The two winners in the Yale Entrepreneurial Society’s second annual Y2K competition both aim to improve education, albeit in different ways.
YES named the winners of the 2001 Y2K competition Saturday afternoon at Linsly-Chittenden Hall. Educational services company TestSmarter was the winner in the for-profit category, and Community Health Educators won first place in the social entrepreneurship category.
A panel composed of investors, attorneys and Yale faculty judged each of the entries for feasibility, high growth potential, quality and breadth of team, and ability to withstand competition. In addition, entries in the social entrepreneurship category were judged for their charitable motives.
“This part of YES stresses social responsibility over any profit motive,” social entrepreneurship director Peter Shanley ’03 said. “It’s one of the distinctions that our group has from groups at other universities.”
Winners and runners-up in both categories receive cash prizes totaling $2,000, as well as valuable feedback regarding their business concepts.
The Y2K competition was inaugurated last year as a precursor to the annual Y50K competition, in which teams submit full business plans for over $100,000 in prizes.
“This is actually a yearlong program, and Y2K is just the beginning, the warm-up,” YES President Julian Revie ’02 said. “The purpose of Y2K is to get people thinking of ideas and to have venture capitalists look at their proposals and give comments which will hopefully be useful later.”

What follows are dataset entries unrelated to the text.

(* ===== verification/AdminSteps.v ===== *)
(** * apps/admin: commands as steps

    A command is a sequence of file operations, service calls and applies that
    may stop with an error of its own type: the monad [rio], the lemmas that
    say which files a step may change, and the restart of the second unit,
    vpn-subscription. *)

From S2P Require Import Prelude Strs Grants Json Deployment Store ConfigApply AdminApply.

Module AdminSteps.
Import Store ConfigApply AdminApply.

(** [read_to_string] with the error kinds the code distinguishes: [Ok None] is
    [NotFound]. *)
Definition read_optional (p : path) : io (option string) :=
  syscall unchanged (fun fs => (Ok (option_map content (files fs !! p)), fs)).

Definition rio (X A : Type) : Type := St -> result A X * St.

Section Steps.
Context {X : Type}.
Definition rret {A} (a : A) : rio X A := fun s => (Ok a, s).
Definition rthrow {A} (e : X) : rio X A := fun s => (Err e, s).
Definition rbind {A B} (m : rio X A) (k : A -> rio X B) : rio X B := fun s =>
  match m s with (Ok a, s') => k a s' | (Err e, s') => (Err e, s') end.

(** A step whose error is a value, and one whose error is wrapped. *)
Definition embed {A} (m : aio A) : rio X (result A admin_error) := fun s => let '(r, s) := m s in (Ok r, s).
Definition raise {A} (wrap : admin_error -> X) (m : aio A) : rio X A :=
  rbind (embed m) (fun r => match r with Ok a => rret a | Err e => rthrow (wrap e) end).
Definition rfile {A} (m : io A) : rio X (result A store_error) := fun s =>
  let '(r, fs, fl) := m (st_fs s) (st_faults s) in
  (Ok r, {| st_fs := fs; st_loaded := st_loaded s; st_faults := fl; st_svc := st_svc s |}).
Definition rfail {A} (wrap : store_error -> X) (m : io A) : rio X A :=
  rbind (rfile m) (fun r => match r with Ok a => rret a | Err e => rthrow (wrap e) end).
Definition rlift {A} (r : result A X) : rio X A := fun s => (r, s).
Definition rask (f : St -> bool * St) : rio X bool := fun s => let '(b, s) := f s in (Ok b, s).

End Steps.
Notation "'rev!' x := m 'in' k" := (rbind m (fun x => k))
  (at level 10, x name, m at level 100, k at level 200) : vpn_scope.

(** The unit [vpn-subscription]; only sing-box's own configuration is tracked. *)
Section Subscription.
Context (target : path).
Fixpoint sub_polls (polls : nat) (consecutive_active : Z) (s : St) : bool * St :=
  match polls with
  | O => (false, s)
  | S polls' =>
      let '(up, s) := answered (run target query s) in
      if (up : bool) then
        if consecutive_active + 1 =? 3 then (true, s) else sub_polls polls' (consecutive_active + 1) s
      else sub_polls polls' 0 s
  end.
Definition sub_reload_and_verify (s : St) : bool * St :=
  let '(_, s) := run target query s in
  let '(ok, s) := answered (run target query s) in
  if (ok : bool) then sub_polls MAX_POLLS 0 s else (false, s).
End Subscription.

(** ** Which files a step may change *)

Section Lemmas.
Context {X : Type}.
Definition rframe (S : path -> Prop) {A} (m : rio X A) : Prop :=
  forall s r s' q, m s = (r, s') -> ~ S q -> files (st_fs s') !! q = files (st_fs s) !! q.

Lemma rbind_inv {A B} (m : rio X A) (k : A -> rio X B) s r s' : rbind m k s = (r, s') ->
  (exists a s1, m s = (Ok a, s1) /\ k a s1 = (r, s')) \/ (exists e, m s = (Err e, s') /\ r = Err e).
Proof. unfold rbind. destruct (m s) as [[a|e] s1]; [eauto|intros [= <- <-]; eauto]. Qed.

Lemma rframe_ret S {A} (a : A) : rframe S (rret (X := X) a).
Proof. by intros s r s' q [= <- <-]. Qed.
Lemma rframe_throw S {A} e : rframe S (rthrow (X := X) (A := A) e).
Proof. by intros s r s' q [= <- <-]. Qed.
Lemma rframe_lift S {A} (r : result A X) : rframe S (rlift r).
Proof. by intros s r0 s' q [= <- <-]. Qed.
Lemma rframe_bind S {A B} (m : rio X A) (k : A -> rio X B) : rframe S m -> (forall a, rframe S (k a)) -> rframe S (rbind m k).
Proof.
  intros Hm Hk s r s' q E Hq. apply rbind_inv in E as [(a & s1 & E1 & E)|(e & E & _)]; [rewrite (Hk _ _ _ _ _ E Hq)|]; by eapply Hm.
Qed.
Lemma rframe_embed (S S' : path -> Prop) {A} (m : aio A) : (forall q, S q -> S' q) -> aframe S m -> rframe S' (embed (X := X) m).
Proof.
  intros HS Hm s r s' q. unfold embed. destruct (m s) as [r0 s0] eqn:E. intros [= <- <-] Hq. eapply Hm; [exact E|naive_solver].
Qed.
Lemma rframe_file (S S' : path -> Prop) {A} (m : io A) : (forall q, S q -> S' q) -> frame S m -> rframe S' (rfile (X := X) m).
Proof.
  intros HS Hm s r s' q. unfold rfile. destruct (m (st_fs s) (st_faults s)) as [[r0 fs] fl] eqn:E. intros [= <- <-] Hq.
  eapply Hm; [exact E|naive_solver].
Qed.
Lemma rframe_raise S S' {A} (wrap : admin_error -> X) (m : aio A) : (forall q, S q -> S' q) -> aframe S m -> rframe S' (raise wrap m).
Proof. intros HS Hm. apply rframe_bind; [by eapply rframe_embed|]. intros [a|e]; [apply rframe_ret|apply rframe_throw]. Qed.
Lemma rframe_fail S S' {A} (wrap : store_error -> X) (m : io A) : (forall q, S q -> S' q) -> frame S m -> rframe S' (rfail wrap m).
Proof. intros HS Hm. apply rframe_bind; [by eapply rframe_file|]. intros [a|e]; [apply rframe_ret|apply rframe_throw]. Qed.
Lemma rframe_ask S target f : (forall s b s', f s = (b, s') -> settles target s s') -> rframe S (rask (X := X) f).
Proof. intros Hf s r s' q. unfold rask. destruct (f s) as [b s1] eqn:E. intros [= <- <-] _. by destruct (Hf _ _ _ E) as [-> _]. Qed.

Lemma query_answer target s b s' : answered (run target query s) = (b, s') -> settles target s s'.
Proof. unfold answered. destruct (run target query s) as [r s1] eqn:E. intros [= <- <-]. by eapply query_settles. Qed.
Lemma sub_polls_settles target n k s b s' : sub_polls target n k s = (b, s') -> settles target s s'.
Proof.
  revert k s. induction n as [|n IH]; intros k s; cbn [sub_polls]; [intros [= <- <-]; apply settles_refl|].
  destruct (answered (run target query s)) as [up s1] eqn:E. apply query_answer in E.
  destruct up; [case_if; [by intros [= <- <-]|]|]; intros H1; apply IH in H1; by eapply settles_trans.
Qed.
Lemma sub_reload_settles target s b s' : sub_reload_and_verify target s = (b, s') -> settles target s s'.
Proof.
  unfold sub_reload_and_verify. destruct (run target query s) as [r0 s0] eqn:E0. apply query_settles in E0.
  destruct (answered (run target query s0)) as [ok s1] eqn:E1. apply query_answer in E1.
  assert (S1 : settles target s s1) by by eapply settles_trans.
  destruct ok; [|by intros [= <- <-]]. intros H1. apply sub_polls_settles in H1. by eapply settles_trans.
Qed.
Lemma ask_available_frame S target : rframe S (rask (X := X) (is_available target)).
Proof. eapply rframe_ask. intros s0 b s1. apply is_available_settles. Qed.
Lemma ask_installed_frame S target : rframe S (rask (X := X) (is_unit_installed target)).
Proof. eapply rframe_ask. intros s0 b s1. apply is_unit_installed_settles. Qed.
Lemma ask_subscription_frame S target : rframe S (rask (X := X) (sub_reload_and_verify target)).
Proof. eapply rframe_ask. intros s0 b s1. apply sub_reload_settles. Qed.

Lemma read_optional_frame p : frame (fun _ => False) (read_optional p).
Proof. by apply frame_syscall. Qed.
Lemma rfile_inv {A} (m : io A) s r s' : rfile (X := X) m s = (r, s') ->
  exists r0 fs fl, m (st_fs s) (st_faults s) = (r0, fs, fl) /\ r = Ok r0 /\ st_fs s' = fs /\ st_loaded s' = st_loaded s.
Proof. unfold rfile. destruct (m (st_fs s) (st_faults s)) as [[r0 fs] fl]. intros [= <- <-]. by exists r0, fs, fl. Qed.

Lemma rfail_inv {A} (wrap : store_error -> X) (m : io A) s r s' : rfail wrap m s = (r, s') ->
  exists r0 fs fl, m (st_fs s) (st_faults s) = (r0, fs, fl) /\ r = map_err wrap r0 /\ st_fs s' = fs /\ st_loaded s' = st_loaded s.
Proof.
  unfold rfail, rbind. destruct (rfile m s) as [r0 s0] eqn:E. intros H0. apply rfile_inv in E as (r1 & fs & fl & E & -> & Hf & Hl).
  exists r1, fs, fl. destruct r1 as [a|e]; injection H0 as <- <-; done.
Qed.

Lemma read_optional_inv p s r s' : rfile (X := X) (read_optional p) s = (r, s') ->
  st_fs s' = st_fs s /\ (r = Ok (Ok (file_text p s)) \/ exists e, r = Ok (Err e)).
Proof.
  intros E. apply rfile_inv in E as (r0 & fs & fl & E & -> & Hf & _). rewrite Hf.
  unfold read_optional, syscall, unchanged in E.
  destruct (st_faults s) as [|[|n] ?]; injection E as <- <- <-; unfold file_text; eauto.
Qed.

Lemma use_frame S q {A} (m : rio X A) s r s' :
  m s = (r, s') -> rframe S m -> ~ S q -> files (st_fs s') !! q = files (st_fs s) !! q.
Proof. intros E Hm. by eapply Hm. Qed.

Definition same_files (s s' : St) : Prop := forall q, files (st_fs s') !! q = files (st_fs s) !! q.
Lemma read_only {A} (m : rio X A) s r s' : rframe (fun _ => False) m -> m s = (r, s') -> same_files s s'.
Proof. intros Hm E q. eapply Hm; [exact E|tauto]. Qed.

Lemma removed_spec p s r s' : rfile (X := X) (remove_file p) s = (r, s') ->
  (forall q, q <> p -> files (st_fs s') !! q = files (st_fs s) !! q) /\
  match r with Ok (Ok _) => file_text p s' = None | _ => st_fs s' = st_fs s end.
Proof.
  intros E. apply rfile_inv in E as (r0 & fs & fl & E & -> & Hf & _). rewrite Hf. split.
  - intros q Hq. eapply remove_frame; [exact E|done].
  - unfold file_text. rewrite Hf. revert E. unfold remove_file, syscall, unchanged.
    destruct (st_faults s) as [|[|n] ?]; [| |by intros [= <- <- _]];
      (destruct (files (st_fs s) !! p); intros [= <- <- _]; [simpl; by rewrite lookup_delete_eq|done]).
Qed.

Lemma rfile_total {A} (m : io A) s : exists r0 s', rfile (X := X) m s = (Ok r0, s').
Proof. unfold rfile. destruct (m (st_fs s) (st_faults s)) as [[r0 fs] fl]. eauto. Qed.
Lemma rfail_rfile {A} (wrap : store_error -> X) (m : io A) s r s' : rfail wrap m s = (r, s') -> exists r0, rfile (X := X) m s = (Ok r0, s') /\ r = map_err wrap r0.
Proof.
  intros E. apply rbind_inv in E as [(r0 & s1 & E1 & E)|(e & E & _)].
  - exists r0. destruct r0; injection E as <- <-; done.
  - apply rfile_inv in E as (? & ? & ? & _ & [=] & _).
Qed.

Lemma read_text_inv (wrap : store_error -> X) p s r s' : rfail wrap (read_file p) s = (r, s') ->
  (forall q, files (st_fs s') !! q = files (st_fs s) !! q) /\ forall t, r = Ok t -> file_text p s = Some t.
Proof.
  intros E. split; [eapply read_only; [|exact E]; eapply rframe_fail; [|apply read_frame]; done|]. intros t ->.
  apply rfail_inv in E as (r0 & fs & fl & E1 & Hr & _). destruct r0 as [t0|]; [|discriminate]. injection Hr as <-.
  apply syscall_ok in E1 as [E1 _]. apply on_file_ok in E1 as (f & f' & Hf & [= <- <-] & _). unfold file_text. by rewrite Hf.
Qed.

(** *** Which errors a step may end in *)

Definition throws (P : X -> Prop) {A} (m : rio X A) : Prop := forall s e s', m s = (Err e, s') -> P e.
Lemma throws_ret P {A} (a : A) : throws P (rret (X := X) a).
Proof. by intros s e s' [=]. Qed.
Lemma throws_throw (P : X -> Prop) {A} e : P e -> throws P (rthrow (X := X) (A := A) e).
Proof. by intros HP s e0 s' [= <- <-]. Qed.
Lemma throws_bind P {A B} (m : rio X A) (k : A -> rio X B) : throws P m -> (forall a, throws P (k a)) -> throws P (rbind m k).
Proof. intros Hm Hk s e s' E. apply rbind_inv in E as [(a & s1 & _ & E)|(e0 & E & [= ->])]; [by eapply Hk|by eapply Hm]. Qed.
Lemma throws_file P {A} (m : io A) : throws P (rfile (X := X) m).
Proof. intros s e s' E. by apply rfile_inv in E as (? & ? & ? & _ & ? & _). Qed.
Lemma throws_ask P f : throws P (rask (X := X) f).
Proof. intros s e s'. unfold rask. by destruct (f s). Qed.
Lemma throws_fail (P : X -> Prop) {A} (wrap : store_error -> X) (m : io A) : (forall e, P (wrap e)) -> throws P (rfail wrap m).
Proof. intros HP. apply throws_bind; [apply throws_file|]. intros [a|e]; [apply throws_ret|by apply throws_throw]. Qed.
Lemma throws_raise (P : X -> Prop) {A} (wrap : admin_error -> X) (m : aio A) : (forall e, P (wrap e)) -> throws P (raise wrap m).
Proof.
  intros HP. apply throws_bind; [intros s e s'; unfold embed; by destruct (m s)|].
  intros [a|e]; [apply throws_ret|by apply throws_throw].
Qed.
Lemma throws_lift (P : X -> Prop) {A E} (wrap : E -> X) (r : result A E) : (forall e, P (wrap e)) -> throws P (rlift (map_err wrap r)).
Proof. intros HP s e s'. unfold rlift. destruct r; [discriminate|]. by intros [= <- <-]. Qed.

Lemma sibling_ne p a b : a <> b -> sibling p a <> sibling p b.
Proof. intros Hab E. apply (f_equal name) in E. apply (inj (String.app (name p))) in E. done. Qed.
End Lemmas.

(** *** Whole files *)

Section Writes.
Context {X : Type} (me_uid umask : Z) (new_gid : string -> Z) (pid : string).
Local Notation write_text p text m := (atomic_write me_uid umask new_gid pid p text m).

Lemma write_text_spec p text m s r s' : rfile (X := X) (write_text p text m) s = (r, s') -> exists r0, r = Ok r0 /\
  (forall q, q <> p -> q <> tmp_sibling_path pid p -> files (st_fs s') !! q = files (st_fs s) !! q) /\
  match r0 with Ok _ => file_text p s' = Some text | Err _ => files (st_fs s') !! p = files (st_fs s) !! p end.
Proof.
  intros E. apply rfile_inv in E as (r0 & fs & fl & E & -> & Hf & _). exists r0. split; [done|]. rewrite Hf.
  apply atomic_write_spec in E as [Ho Hr]. split; [done|]. destruct r0; [|done].
  destruct Hr as (f & Hp & Hc & _). unfold file_text. rewrite Hf, Hp. simpl. by rewrite Hc.
Qed.

Lemma write_secret_ok p contents fs fl fs' fl' :
  write_secret_file me_uid umask new_gid p contents fs fl = (Ok tt, fs', fl') ->
  option_map content (files fs' !! p) = Some contents.
Proof.
  unfold write_secret_file. intros E.
  io_bind E; [|discriminate]. apply syscall_ok in E0 as [Hp _]. injection Hp as _ Hp.
  io_bind E; [|discriminate]. apply syscall_ok in E0 as [E0 _]. apply on_file_ok in E0 as (f & f' & Hf & [= <- <-] & ->).
  apply syscall_ok in E as [[= <-] _]. simpl. rewrite lookup_insert. destruct (decide (p = p)); [|done]. simpl. f_equal.
  assert (content f = EmptyString) as ->; [|done]. rewrite <- Hp in Hf. simpl in Hf. rewrite lookup_insert in Hf.
  destruct (decide (p = p)); [|done]. injection Hf as <-. by destruct (files fs !! p).
Qed.
End Writes.
End AdminSteps.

From now until the Y50K competition deadline in the spring, teams will have the opportunity to develop their preliminary ideas into full business plans. The winning teams in each category both cited growing needs in the community as reasons for developing their programs.
TestSmarter, an educational services company, seeks to revamp aged industry techniques to help prepare students for standardized exams. Team member and former Kaplan instructor Chad Troutwine SOM ’02 said TestSmarter looks to become a viable competitor in the test preparation industry by using newer — and higher — standards.
“Some of the competition have not updated their material substantively since the ’80s,” Troutwine said. “We wouldn’t have started this if we hadn’t felt like there was a need.”
While TestSmarter is still in the developing stages, the Community Health Educators program is already 2 years old.
“[Our program] was developed not because Yale thought it needed to be done but because we were actually contacted by a member of the community who thought it was something that was necessary,” team member Jessie Rossman ’03 said.
About 50 Yale students are currently involved in CHE, a Dwight Hall group that teaches health awareness programs at Wilbur Cross High School. Their goal this year is to expand to three more area high schools.
Neither entering nor winning the Y2K competition is a prerequisite for submitting a plan in the Y50K contest in the spring, though Y2K entrants have fared well in the past. About a third to a half of last year’s Y50K winners were Y2K entrants.
Ultimately, organizers hope that all teams will be able to launch their ideas in the real world successfully. Many in New Haven has kept a close watch on entrants and winners alike, with an intent on stopping “brain drain” — the phenomenon of college students leaving the area after graduation.
“We look to these contests with great interest because they’re great tools for trying to keep students in the city after they graduate,” Craig Russell, of the New Haven Office of Economic Development, said. “We’ve been happy to be involved with YES and hope to continue to be involved with them in the future.”